ラトックシステム株式会社は、齊藤酒造株式会社、招徳酒造株式会社、ローム株式会社、立山科学工業株式会社の協力を得て、「酒造品温モニタリングシステム」の実証実験を実施している。

日本酒造りの中で特に重要な要素は、麹・酒母・もろみの三大工程。日本酒の味わいは、これらの工程における伝統工芸を支える杜氏の熟練の技と、品温管理によって決まると言っても過言ではない。しかし、品温を24時間監視することは容易ではない。また近年、日本酒造りにもIoTを取り入れ、杜氏制度から社員による日本酒造りへの移行を検討している酒蔵メーカーも増えつつあるという。酒造品温モニタリングシステム「もろみ日誌」は、日本酒造りとIoTソリューションの融合によりこれらの課題を解決、伝統工芸の発展に貢献するとしている。

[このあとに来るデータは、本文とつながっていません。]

Lemma up_base_commit_upload u s ref f l : keeps (uploads_grow new) (base_commit_upload u s ref f l).
Proof. begin. unfold base_commit_upload in Hr. runs. here. back KUpload. upload_put. ends. Qed.
Hint Resolve up_base_renew_upload up_allocate_blocks up_stage_manifest_page up_seal_manifest up_base_abort_upload
  up_base_commit_upload up_abort_uploads_of : keeps.
Lemma up_cluster_commit_upload u s ref f l : keeps (uploads_grow new) (cluster_commit_upload u s ref f l).
Proof. unfold cluster_commit_upload. solve_keeps. Qed.
Lemma up_base_remove u c p d : keeps (uploads_grow new) (base_remove u c p d).
Proof. unfold base_remove. solve_keeps. Qed.
Hint Resolve up_cluster_commit_upload up_base_remove : keeps.

Lemma up_access_renew_handle u s h : keeps (uploads_grow new) (access_renew_handle u s h).
Proof.
  begin. unfold access_renew_handle in Hr. runs.
  destruct (_ ≫= _) as [op|] eqn:Hop; [apply bind_Some in Hop as (i & _ & Hop)|]; here; [|runs; back KUpload].
  destruct (_ && _) eqn:E; runs; back KUpload. upload_put. same_state.
Qed.
Hint Resolve up_access_renew_handle : keeps.
Lemma up_access_renew_upload u s ref : keeps (uploads_grow new) (access_renew_upload u s ref).
Proof. unfold access_renew_upload. solve_keeps. Qed.
Lemma up_access_commit_upload u s ref f l : keeps (uploads_grow new) (access_commit_upload u s ref f l).
Proof. begin. unfold access_commit_upload in Hr. runs. here. back KUpload. upload_put. same_state. Qed.
Lemma up_access_abort_upload u s c ref : keeps (uploads_grow new) (access_abort_upload u s c ref).
Proof. unfold access_abort_upload. solve_keeps. Qed.
Lemma up_access_remove u c p d : keeps (uploads_grow new) (access_remove u c p d).
Proof. unfold access_remove. solve_keeps. Qed.
Lemma up_abort_write u s c ref : keeps (uploads_grow new) (abort_write u s c ref).
Proof. begin. unfold abort_write in Hr. runs. here. back KUpload. upload_put. by apply abort_step. Qed.
Hint Resolve up_access_renew_upload up_access_commit_upload up_access_abort_upload up_access_remove up_abort_write : keeps.

Lemma up_access_commit_write u s ref h x fs cs : keeps (uploads_grow new) (access_commit_write u s ref h x fs cs).
Proof. begin. unfold access_commit_write in Hr. runs. here. back KUpload. upload_put. ends. Qed.

(** Planning keeps the operation it was given at its place. *)
Definition planned_at (op0 : upload) (acc : upload * write_ext * list PlannedBlock) (s : st) : Prop :=
  s.(s_db) KUpload !! acc.1.1.(o_id) = Some acc.1.1 ∧ upload_step op0 acc.1.1
  ∧ (acc.1.1.(o_state), acc.1.1.(o_reserved)) = (op0.(o_state), op0.(o_reserved)).
Lemma plan_part_at u n sn op0 acc p e s acc' s' :
  planned_at op0 acc s → plan_part u n sn acc p e s = Ok (acc', s') → planned_at op0 acc' s' ∧ uploads_grow new e s s'.
Proof.
  destruct acc as [[op w] l]. intros (Ho & Hs & Hp) Hr. cbn [fst snd] in *. unfold plan_part in Hr. runs. split.
  - split_and!; [apply (lookup_put KUpload)| |simpl; congruence]. etrans; [exact Hs|]. same_state.
  - back KUpload. upload_put. same_state.
Qed.
Lemma plan_parts_at u n sn op0 acc ps e s acc' s' :
  planned_at op0 acc s → for_fold ps acc (plan_part u n sn) e s = Ok (acc', s') → planned_at op0 acc' s' ∧ uploads_grow new e s s'.
Proof.
  apply (for_fold_run (planned_at op0) (uploads_grow new e)). intros b p s1 b' s2. apply plan_part_at.
Qed.
Lemma up_access_begin_write u s c rq : keeps (uploads_grow new) (access_begin_write u s c rq).
Proof.
  begin. unfold access_begin_write in Hr. runs.
  match goal with Hf : for_fold _ (?o, _, _) _ _ ?sp = Ok _ |- _ =>
    assert (uploads_grow new e s0 sp) as H1s by (peel KUpload; drawn KUpload; apply births_write; [by left|done]);
    apply (plan_parts_at _ _ _ o) in Hf as ((Hat & Hst & Hop) & Hg); [|by split_and!; [apply (lookup_put KUpload)|..]] end.
  cbn [fst snd] in *. injection Hop as Hstate Hres.
  transitivity s11; [by etrans|]. clear H1s Hg.
  destruct (negb _); runs; back KUpload; upload_put; [same_state|].
  split; [done..|by right; left|by right].
Qed.
Hint Resolve up_access_commit_write up_access_begin_write : keeps.
(* ===== verification/Snapshots.v ===== *)
(** * Snapshots are immutable

    A published snapshot is never changed: a commit publishes another one under
    an identity of its own, and only the collector removes one. *)
From S2P Require Import Prelude Domain Data Store Auth Leases Cluster Placement Requests Queries Commands Access Protection Footprints Tables Service Nodes Maintenance Startup UnitFootprints System.

Abbreviation snapshots_grow := (grows KSnapshot eq (λ _, True)).
Abbreviation snapshots_settle := (settles KSnapshot).
#[export] Instance snapshots_coarse : Coarse KSnapshot snapshots_grow :=
  grows_coarse KSnapshot eq (λ _, True) (λ _ _ _ _, I).
#[export] Instance snapshots_preorder e : PreOrder (snapshots_grow e) := coarse_preorder e.

Section Snapshots.
Context `{Hash, Unicode, Argon2, Aead, Json, Base64, Wire, NodeWire}.

(** What [base_commit_upload] publishes, and where. *)
Lemma base_commit_root u s ref f l e s0 r s1 : base_commit_upload u s ref f l e s0 = Ok (r, s1) →
  snapshots_grow e s0 s1
  ∧ ∃ n, r.(cr_snapshot).(sr_manifest_root) = e.(e_uid) n ∧ (s0.(s_draws) ≤ n < s1.(s_draws))%nat.
Proof.
  intros Hr. unfold base_commit_upload in Hr. runs. split.
  - peel KSnapshot. drawn KSnapshot. done.
  - cbn [cr_snapshot sr_manifest_root]. eexists. split; [reflexivity|].
    match goal with |- (_ ≤ s_draws ?d < _)%nat => drawn_between d end.
Qed.
Lemma cluster_commit_root u s ref f l e s0 r s1 : cluster_commit_upload u s ref f l e s0 = Ok (r, s1) →
  snapshots_grow e s0 s1
  ∧ ∃ n, r.(cr_snapshot).(sr_manifest_root) = e.(e_uid) n ∧ (s0.(s_draws) ≤ n < s1.(s_draws))%nat.
Proof.
  intros Hr. unfold cluster_commit_upload in Hr. runs.
  match goal with Hb : base_commit_upload _ _ _ _ _ e ?t0 = _ |- _ =>
    assert (s_draws s0 ≤ s_draws t0)%nat by (clear Hb; draws_back);
    destruct (base_commit_root _ _ _ _ _ _ _ _ _ Hb) as (G & n & Hn & Hd);
    split; [transitivity t0; [clear Hb; back KSnapshot|done]|exists n; split; [done|lia]] end.
Qed.
Lemma sn_open_creating u s p m : keeps snapshots_grow (open_creating u s p m).
Proof. intros e s0 a t Hr. unfold open_creating in Hr. runs. peel KSnapshot. drawn KSnapshot. done. Qed.
Lemma sn_base_commit_upload u s ref f l : keeps snapshots_grow (base_commit_upload u s ref f l).
Proof. intros e s0 a t Hr. by destruct (base_commit_root _ _ _ _ _ _ _ _ _ Hr). Qed.
Lemma sn_cluster_commit_upload u s ref f l : keeps snapshots_grow (cluster_commit_upload u s ref f l).
Proof. intros e s0 a t Hr. by destruct (cluster_commit_root _ _ _ _ _ _ _ _ _ Hr). Qed.
Lemma sn_access_commit_write u s ref h x fs cs : keeps snapshots_grow (access_commit_write u s ref h x fs cs).
Proof. intros e s0 a t Hr. unfold access_commit_write in Hr. runs. peel KSnapshot. drawn KSnapshot. done. Qed.
Lemma sn_access_commit_upload u s ref f l : keeps snapshots_grow (access_commit_upload u s ref f l).
Proof.
  refine (keeps_grows _ _). intros e s0 a t _ Hk _ Hr. unfold access_commit_upload in Hr. runs. peel KSnapshot.
  match goal with Hc : cluster_commit_upload _ _ _ _ _ _ _ = Ok (_, ?s1), Hl : Some ?sn = s_db ?s1 KSnapshot !! _ |- _ =>
    assert (keyed (s_db s1)) as Hk1 by keyed_back; symmetry in Hl; apply (Hk1 KSnapshot) in Hl;
    apply cluster_commit_root in Hc as (G & n & Hn & Hd);
    apply (grows_put_drawn KSnapshot eq (λ _, True) n); [done| |done|done]; exact (eq_trans Hl Hn) end.
Qed.
Hint Resolve sn_open_creating sn_base_commit_upload sn_cluster_commit_upload sn_access_commit_write sn_access_commit_upload : keeps.
Lemma sn_access_open u s p m : keeps snapshots_grow (access_open u s p m).
Proof. unfold access_open. solve_keeps. Qed.
Hint Resolve sn_access_open : keeps.
Lemma sn_protection_open u s p m : keeps snapshots_grow (protection_open u s p m).
Proof. unfold protection_open. solve_keeps. Qed.
Lemma sn_protection_commit_upload u s r f l : keeps snapshots_grow (protection_commit_upload u s r f l).
Proof. unfold protection_commit_upload. solve_keeps. Qed.
Lemma sn_protection_commit_write u s r h x f cs : keeps snapshots_grow (protection_commit_write u s r h x f cs).
Proof. unfold protection_commit_write. solve_keeps. Qed.
Hint Resolve sn_protection_open sn_protection_commit_upload sn_protection_commit_write : keeps.
Lemma sn_command u s c b : keeps snapshots_grow (command u s c b).
Proof.
  unfold command, commit_upload, open_file, commit_write, with_access, with_cluster, by_class, missing.
  destruct b; solve_keeps.
Qed.
Hint Resolve sn_command : keeps.
Lemma sn_publish token rq : keeps snapshots_grow (publish token rq).
Proof. unfold publish. solve_keeps. Qed.

(** Among the units of work only the collector removes snapshots. *)
Lemma se_publish token rq : keeps snapshots_settle (publish token rq).
Proof. intros e s a t Hr. by eapply grows_settles, sn_publish. Qed.
Lemma se_del i : keeps snapshots_settle (del KSnapshot i).
Proof. intros e s a t ->%del_Ok. apply settles_del. Qed.
Hint Resolve se_publish se_del : keeps.
Lemma se_monolith_collect r : keeps snapshots_settle (monolith_collect r).
Proof. unfold monolith_collect. solve_keeps. Qed.
Hint Resolve se_monolith_collect : keeps.
Lemma se_units A (m : M A) : unit_of_work m → keeps snapshots_settle m.
Proof.
  destruct 1; try solve [solve_keeps].
  - by eapply (keeps_collect snapshots_settle); try solve [solve_keeps].
  - by eapply (keeps_start snapshots_settle); try solve [solve_keeps].
Qed.

(** C4: A published snapshot is immutable.  In every run of the system the record of a
    snapshot, with its reference and its blocks, is the same at every instant at
    which it is in the store; only its collection can remove it, and then its
    identity is never used again. *)
Theorem snapshots_immutable ids s t s' i sn :
  distinct_draws ids → keyed s.(s_db) → unissued KSnapshot ids s → rtc (moves ids) s t → rtc (moves ids) t s' →
  s.(s_db) KSnapshot !! i = Some sn →
  (t.(s_db) KSnapshot !! i = Some sn ∨ t.(s_db) KSnapshot !! i = None)
  ∧ (t.(s_db) KSnapshot !! i = None → s'.(s_db) KSnapshot !! i = None).
Proof.
  intros He Hk Hu Ht Hs Hi.
  assert (∀ s1 s2, rtc (moves ids) s1 s2 → settles_by KSnapshot ids s1 s2) as Hruns.
  { intros s1 s2. apply (runs_keep (λ e, e.(e_uid) = ids) snapshots_settle); [apply _|exact se_units|]. by intros e ? ? <-. }
  destruct (Hruns _ _ Ht) as (D1 & K1 & G1). destruct (G1 He Hk Hu) as [U1 O1].
  destruct (Hruns _ _ Hs) as (_ & _ & G2). destruct (G2 He (K1 Hk) U1) as [_ O2].
  assert (∀ n, (s.(s_draws) ≤ n)%nat → i ≠ ids n) as Hne by (intros n Hn ->; by rewrite Hu in Hi).
  split.
  - destruct (s_db t KSnapshot !! i) as [v|] eqn:Hv; [left|by right].
    destruct (O1 i v Hv) as [?|(n & -> & Hd)]; [congruence|]. by destruct (Hne n ltac:(lia)).
  - intros Hn. destruct (s_db s' KSnapshot !! i) as [v|] eqn:Hv; [|done].
    destruct (O2 i v Hv) as [?|(n & -> & Hd)]; [congruence|]. by destruct (Hne n ltac:(lia)).
Qed.
End Snapshots.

もろみ日誌はWindows PCで動作するアプリケーションとAWSクラウド・スマホアプリで構成される。

Sub-GHz通信を使い一定時間毎にセンサーから送信される品温を自動計測しグラフ化する機能、品温が警報設定範囲を超えたときに登録されたスマートフォンへアラーム通知する機能、スマホで撮影した状ぼう(もろみの泡の状態)写真をクラウド経由でWindows PCにアップロードする機能を備える。また、日々分析をおこなったボーメ度・アルコール度も手動入力でき、BMD曲線・A-B直線の解析により日本酒造りのデータを見える化し、熟練の技を次の世代へ継承するための手助けをするという。

ラトックシステム、酒造現場のIoT化を進める「もろみ日誌」実証実験を実施

2017年2月より京都伏見の齊藤酒造と招徳酒造の協力を得て、同システムのテスト運用を開始し、現在も継続して運用をしている。実証実験で得たノウハウを元にハードウェア・アプリケーション機能の改良を重ねてきたという。

蔵内の複数タンクに、ローム製Sub-GHz通信(※1)モジュール搭載の品温センサーを設置。棟やフロアの異なる場所にあるパソコンとのSub-GHz通信により、品温を自動計測。品温センサーには、立山科学製の白金測温抵抗体(以下、Pt100)センサー(※2)が採用されている。無線通信における技術サポートはロームから、Pt100センサーの技術サポートは立山科学から協力を得た。

実証実験の概念図

各社の役割(順不同)は以下の通り。

品温モニタリングシステム「もろみ日誌」の発売は、販売総代理店ハートコンピューターとの協業を進め2017年5月18日を予定。今後の実証実験から得られた一連のプロセスデータからディープラーニングを応用したAI技術を使って、上槽(搾り)時期やアルコール出来高の予測等を計画しているという。

(※1)ロームのSub-GHz無線通信技術
近距離無線通信方式に対応する、無線通信LSI及び無線通信モジュールのラインアップを揃える。同システムでは、ローム製のWi-SUNモジュール(品番:BP35C0)とパソコン用Wi-SUN USBドングル(品番:BP35C2)を用いている。
(※2)立山科学のPt100センサー計測技術
サーミスタセンサー、Pt100センサー等幅広い工業用温度計測センサーのラインアップを揃える。同製品では高精度±0.3℃のPt100センサーを採用。

【関連リンク】
もろみ日誌
ラトックシステム(RATOC Systems)
齊藤酒造(Saito Sake Brewing)
招德酒造(Shoutoku)
ローム(ROHM)
立山科学工業(TATEYAMA KAGAKU INDUSTRY)
ハートコンピューター(Heart Computer)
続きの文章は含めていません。